Los videojuegos, otra vez en el banquillo
Desde la matanza de 27 personas -20 de ellas, niños- en la escuela Sandy Hook, de Newtown, los videojuegos están bajo sospecha en Estados Unidos. El autor de la masacre, de 20 años, solía jugar al popular videojuego Call of Duty, en el que los jugadores simulan misiones de guerra. Este juego generó ventas por 1000 millones de dólares en sólo dos semanas tras su lanzamiento, lo que confirma la enorme aceptación entre los jóvenes norteamericanos. Luego de la tragedia de Newtown, senadores estadounidenses solicitaron una investigación urgente sobre el impacto del juego en los chicos.
Este hecho reaviva el debate sobre la violencia juvenil, en el que las series, películas y videojuegos suelen aparecer como las causas de mayor peso.
Sin embargo, las conclusiones no pueden ser tan lineales. En primer lugar, porque la condena a una serie o a un videojuego por la violencia de sus contenidos ignora a la sociedad en la que estas propuestas se producen y circulan. En segundo lugar, porque decir que los chicos que ven programas o juegan a juegos violentos son violentos es pensarlos como audiencias pasivas y débiles que absorben lo que ven, tal como fue emitido.

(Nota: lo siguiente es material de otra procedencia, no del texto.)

(** * LLM_QA_CLI: the question-answering relay

    A shallow embedding of [LLM_QA_CLI.py]: the text normalizer
    [preprocess], the prompt builder [construct_prompt], the two provider
    adapters [send_to_gemini] and [send_to_huggingface], and the fallback
    orchestrator [ask_llm].

    Conventions of the embedding.
    - A Python [str] is a [string]; each [ascii] stands for the code point
      of the same number, U+0000 to U+00FF.  The character tables of
      [str.lower], [str.split], [str.strip] and of the [re] classes [\w]
      and [\s] are Python's own on that range.  The single character of
      the source outside the range, the dash of the simulated answer,
      appears as the three bytes of its UTF-8 encoding.
    - A value decoded from JSON, and more generally any Python object the
      code handles, is a [JSON].  A float is carried by its [repr].
    - Effects are explicit: a computation reads the process environment
      and posts HTTP requests through a [World], logs both in a trace of
      events, and ends by returning a value or raising an exception.
      Exceptions are those the adapters and the libraries they call raise;
      an interrupt delivered to the process from outside is not modelled. *)

From Stdlib Require Import List String Ascii Bool NArith ZArith DecimalString
  Lia.
Import ListNotations.

Set Warnings "-register-all".

Local Open Scope list_scope.
Local Open Scope string_scope.

(** ** Characters and strings *)

Definition chars (s : string) : list ascii := list_ascii_of_string s.
Definition of_chars (l : list ascii) : string := string_of_list_ascii l.

Definition ord (c : ascii) : N := N_of_ascii c.

Definition between (lo hi : N) (c : ascii) : bool :=
  ((lo <=? ord c) && (ord c <=? hi))%N.

(** [str.isspace] on one character; also the class [\s] of [re] and the
    separators of [str.split()] and [str.strip()]. *)
Definition isspace (c : ascii) : bool :=
  between 9 13 c || between 28 32 c || (ord c =? 133)%N || (ord c =? 160)%N.

(** [str.isalnum] on one character. *)
Definition isalnum (c : ascii) : bool :=
  between 48 57 c || between 65 90 c || between 97 122 c
  || (ord c =? 170)%N || between 178 179 c || (ord c =? 181)%N
  || between 185 186 c || between 188 190 c
  || between 192 214 c || between 216 246 c || between 248 255 c.

(** The class [\w] of [re] on a [str] pattern: alphanumerics and the
    underscore. *)
Definition isword (c : ascii) : bool := isalnum c || (ord c =? 95)%N.

(** The lower-case mapping of one character. *)
Definition lower_char (c : ascii) : ascii :=
  if between 65 90 c || between 192 214 c || between 216 222 c
  then ascii_of_N (ord c + 32)
  else c.

(** [text.lower()] *)
Definition str_lower (text : string) : string :=
  of_chars (map lower_char (chars text)).

(** The characters that [[^\w\s]] does not match. *)
Definition word_or_space (c : ascii) : bool := isword c || isspace c.

(** [re.sub(r"[^\w\s]", "", text)] *)
Definition re_sub_punct (text : string) : string :=
  of_chars (filter word_or_space (chars text)).

(** [str.split()] with no argument: the maximal runs of characters that
    are not whitespace.  [tok] is the run being read. *)
Definition emit (tok : list ascii) : list (list ascii) :=
  match tok with
  | [] => []
  | _ :: _ => [tok]
  end.

Fixpoint split_from (tok cs : list ascii) : list (list ascii) :=
  match cs with
  | [] => emit tok
  | c :: cs' =>
      if isspace c then (emit tok ++ split_from [] cs')%list
      else split_from (tok ++ [c])%list cs'
  end.

Definition split_chars (cs : list ascii) : list (list ascii) :=
  split_from [] cs.

Definition str_split (text : string) : list string :=
  map of_chars (split_chars (chars text)).

(** [sep.join(tokens)] *)
Definition str_join (sep : string) (tokens : list string) : string :=
  String.concat sep tokens.

Definition preprocess (text : string) : string :=
  let text := str_lower text in
  let text := re_sub_punct text in
  let tokens := str_split text in
  str_join " " tokens.

(** The line feed, [\n] in the source. *)
Definition LF : string := String (ascii_of_N 10) EmptyString.

Definition construct_prompt (processed_question : string) : string :=
  "You are a helpful assistant. Answer concisely and clearly." ++ LF
  ++ "Question: " ++ processed_question ++ LF ++ "Answer:".

(** [s.strip()] with no argument. *)
Fixpoint lstrip_chars (cs : list ascii) : list ascii :=
  match cs with
  | [] => []
  | c :: cs' => if isspace c then lstrip_chars cs' else cs
  end.

Definition str_strip (s : string) : string :=
  of_chars (rev (lstrip_chars (rev (lstrip_chars (chars s))))).

(** [s.endswith(suffix)] *)
Definition str_endswith (s suffix : string) : bool :=
  String.prefix (of_chars (rev (chars suffix))) (of_chars (rev (chars s))).

(** [str(n)] for an [int]. *)
Definition str_of_int (n : Z) : string := NilEmpty.string_of_int (Z.to_int n).

Definition hex_digit (n : N) : ascii :=
  if (n <? 10)%N then ascii_of_N (48 + n) else ascii_of_N (87 + n).

(** The two lower-case hexadecimal digits of a character. *)
Definition hex2 (c : ascii) : string :=
  String (hex_digit (ord c / 16)) (String (hex_digit (ord c mod 16)) "").

(** ** Python objects decoded from JSON *)

(** [null], [true] and [false], an [int], a [float] (carried by the text
    [repr] gives for it), a [str], a [list] and a [dict] (its items in
    order). *)
Inductive JSON : Type :=
| JNull
| JBool (b : bool)
| JInt (n : Z)
| JFloat (repr : string)
| JString (s : string)
| JList (items : list JSON)
| JDict (entries : list (string * JSON)).

(** [type(v).__name__] *)
Definition type_name (v : JSON) : string :=
  match v with
  | JNull => "NoneType"
  | JBool _ => "bool"
  | JInt _ => "int"
  | JFloat _ => "float"
  | JString _ => "str"
  | JList _ => "list"
  | JDict _ => "dict"
  end.

(** [d.get(key)], [None] when the key is absent. *)
Fixpoint dict_get (key : string) (d : list (string * JSON)) : option JSON :=
  match d with
  | [] => None
  | (k, v) :: d' => if String.eqb k key then Some v else dict_get key d'
  end.

Definition dquote : string := String (ascii_of_N 34) EmptyString.
Definition squote : string := String (ascii_of_N 39) EmptyString.
Definition backslash : string := String (ascii_of_N 92) EmptyString.

(** *** [json.dumps] with its default arguments *)

Definition dumps_char (c : ascii) : string :=
  if (ord c =? 34)%N then backslash ++ dquote
  else if (ord c =? 92)%N then backslash ++ backslash
  else if (ord c =? 8)%N then backslash ++ "b"
  else if (ord c =? 12)%N then backslash ++ "f"
  else if (ord c =? 10)%N then backslash ++ "n"
  else if (ord c =? 13)%N then backslash ++ "r"
  else if (ord c =? 9)%N then backslash ++ "t"
  else if between 32 126 c then String c EmptyString
  else backslash ++ "u00" ++ hex2 c.

Definition dumps_str (s : string) : string :=
  dquote ++ String.concat EmptyString (map dumps_char (chars s)) ++ dquote.

Definition dumps_float (repr : string) : string :=
  if String.eqb repr "nan" then "NaN"
  else if String.eqb repr "inf" then "Infinity"
  else if String.eqb repr "-inf" then "-Infinity"
  else repr.

Fixpoint json_dumps (v : JSON) : string :=
  match v with
  | JNull => "null"
  | JBool true => "true"
  | JBool false => "false"
  | JInt n => str_of_int n
  | JFloat r => dumps_float r
  | JString s => dumps_str s
  | JList items => "[" ++ String.concat ", " (map json_dumps items) ++ "]"
  | JDict entries =>
      "{" ++ String.concat ", "
               (map (fun kv => let '(k, x) := kv in
                               dumps_str k ++ ": " ++ json_dumps x) entries)
          ++ "}"
  end.

(** *** [repr] and [str] *)

Definition has_char (n : N) (s : string) : bool :=
  existsb (fun c => (ord c =? n)%N) (chars s).

(** [str.isprintable] on one character. *)
Definition isprintable (c : ascii) : bool :=
  between 32 126 c || between 161 172 c || between 174 255 c.

Definition repr_char (quote : N) (c : ascii) : string :=
  if (ord c =? quote)%N || (ord c =? 92)%N then backslash ++ String c EmptyString
  else if (ord c =? 9)%N then backslash ++ "t"
  else if (ord c =? 10)%N then backslash ++ "n"
  else if (ord c =? 13)%N then backslash ++ "r"
  else if isprintable c then String c EmptyString
  else backslash ++ "x" ++ hex2 c.
(** * Tiny-Blog: the Markdown conversion engine of [bear.py]

    A shallow embedding of [parse_markdown], [escape_html],
    [process_inline] and [parse_frontmatter], with the Python string
    methods and the fragment of the [re] module they rely on, followed by
    the properties of the engine.

    A Python [str] is modelled by [string]: a character is a code point in
    U+0000..U+00FF, the range of [ascii].  On that range [\d] is [0-9] and
    [str.isspace] is the set given by [isspace] below. *)

From Stdlib Require Import String Ascii List Bool Arith Lia.
Import ListNotations.
Local Open Scope string_scope.

(** ** Exceptions *)

Inductive exn : Type :=
| re_error         (* re.error: invalid group reference in a template *)
| AttributeError   (* a method called on None *)
| IndexError.      (* Match.group: no such group *)

Inductive result (A : Type) : Type :=
| Ok (a : A)
| Raise (e : exn).

Arguments Ok {A} a.
Arguments Raise {A} e.

Definition bind {A B : Type} (r : result A) (k : A -> result B) : result B :=
  match r with
  | Ok a => k a
  | Raise e => Raise e
  end.

Notation "x <- r ;; k" := (bind r (fun x => k))
  (at level 61, r at next level, right associativity).

(** ** Python string methods *)

Module Str.

Definition newline : ascii := "010"%char.
Definition dquote : ascii := "034"%char.

(** The code point of [c] lies in [lo..hi]. *)
Definition code_in (lo hi : nat) (c : ascii) : bool :=
  ((lo <=? nat_of_ascii c) && (nat_of_ascii c <=? hi))%nat.

(** [line.startswith(p)] *)
Fixpoint startswith (p line : string) : bool :=
  match p with
  | EmptyString => true
  | String a p' =>
      match line with
      | EmptyString => false
      | String b line' => Ascii.eqb a b && startswith p' line'
      end
  end.

(** [s[k:]] *)
Fixpoint slice_from (k : nat) (s : string) : string :=
  match k with
  | 0 => s
  | S k' =>
      match s with
      | EmptyString => EmptyString
      | String _ s' => slice_from k' s'
      end
  end.

(** [s[:k]] *)
Fixpoint slice_to (k : nat) (s : string) : string :=
  match k with
  | 0 => EmptyString
  | S k' =>
      match s with
      | EmptyString => EmptyString
      | String c s' => String c (slice_to k' s')
      end
  end.

(** [c.isspace()] for a code point below U+0100: TAB, LF, VT, FF, CR,
    FS, GS, RS, US, SPACE, NEL and NBSP. *)
Definition isspace (c : ascii) : bool :=
  code_in 9 13 c || code_in 28 32 c || code_in 133 133 c || code_in 160 160 c.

Esto otorga un poder casi absoluto al mensaje. Pensar que una película, una serie o un videojuego son los responsables de las actitudes violentas es subestimar la capacidad de respuesta de los chicos y minimizarlos frente al mensaje.
El debate sobre la violencia debe ser social. Las respuestas están en el contexto social de violencia -tenencia de armas, guerras, atentados, conflictos y pobreza- que vive gran parte del planeta y que los chicos no ignoran. Muchos de ellos son, incluso, sus primeras víctimas.
La violencia social que reflejan los noticieros genera en los chicos mucha más angustia que la que transmite una serie televisiva o un juego en red. Cuando un chico mira una serie o juega, sabe que se trata de una ficción, pero cuando ve un noticiero sabe que las imágenes son reales. Entonces, ¿habría que prohibir a los adolescentes mirar noticieros?
Mejor que prohibir es permitir pensar. La clave es que los chicos puedan pensar los usos que hacen de las tecnologías en compañía de los adultos (la familia y la escuela). Ante el uso individual de los medios e Internet que hacen los adolescentes en la soledad de una habitación cada vez más equipada tecnológicamente, compartir es la mejor respuesta.
No es el contenido -recuerda Susan Sontag- lo que debe preocuparnos en las imágenes. La fotografía de una atrocidad puede producir reacciones opuestas en los espectadores: un llamado a la paz o un grito de venganza. Las imágenes, por sí mismas, no dan órdenes. Lo que preocupa es el contexto: ¿con quién están los chicos cuando miran televisión, chatean o juegan a un videojuego? Los chicos crecen en un universo de pantallas y están acostumbrados a su omnipresencia. Hoy el espacio familiar se privatiza y el espacio público entra en un ámbito reservado: el dormitorio.
No se trata de quitar responsabilidad a las tecnologías por los contenidos que transmiten. Sin embargo, las pantallas no son las culpables de la violencia. La imagen es violenta cuando le quita al espectador su lugar como sujeto que habla. Es violenta cuando adormece el pensamiento y apela a la emoción por la emoción.
Más que preguntarnos qué hacen los medios con los chicos, la pregunta es qué hacen los chicos con la tecnología. Y aquí, el papel de los adultos -familia y escuela- es fundamental. Su deber es dar a los chicos herramientas que les permitan pensar las pantallas y el uso que hacen de ellas. Estamos hablando de enseñar a ver, de detener la imagen y pensarla, de acompañar a los chicos en su mirada y ayudarlos a poner en palabras sus emociones.
Cuando se busca controlar las imágenes, en realidad se quiere asegurar el silencio del pensamiento. Y cuando el pensamiento pierde sus derechos, acusamos a la imagen. Antes que prohibir imágenes o condenar emisiones y juegos, es imperativo tomar en serio la formación de las miradas y las voces. Éste es un desafío de toda la sociedad.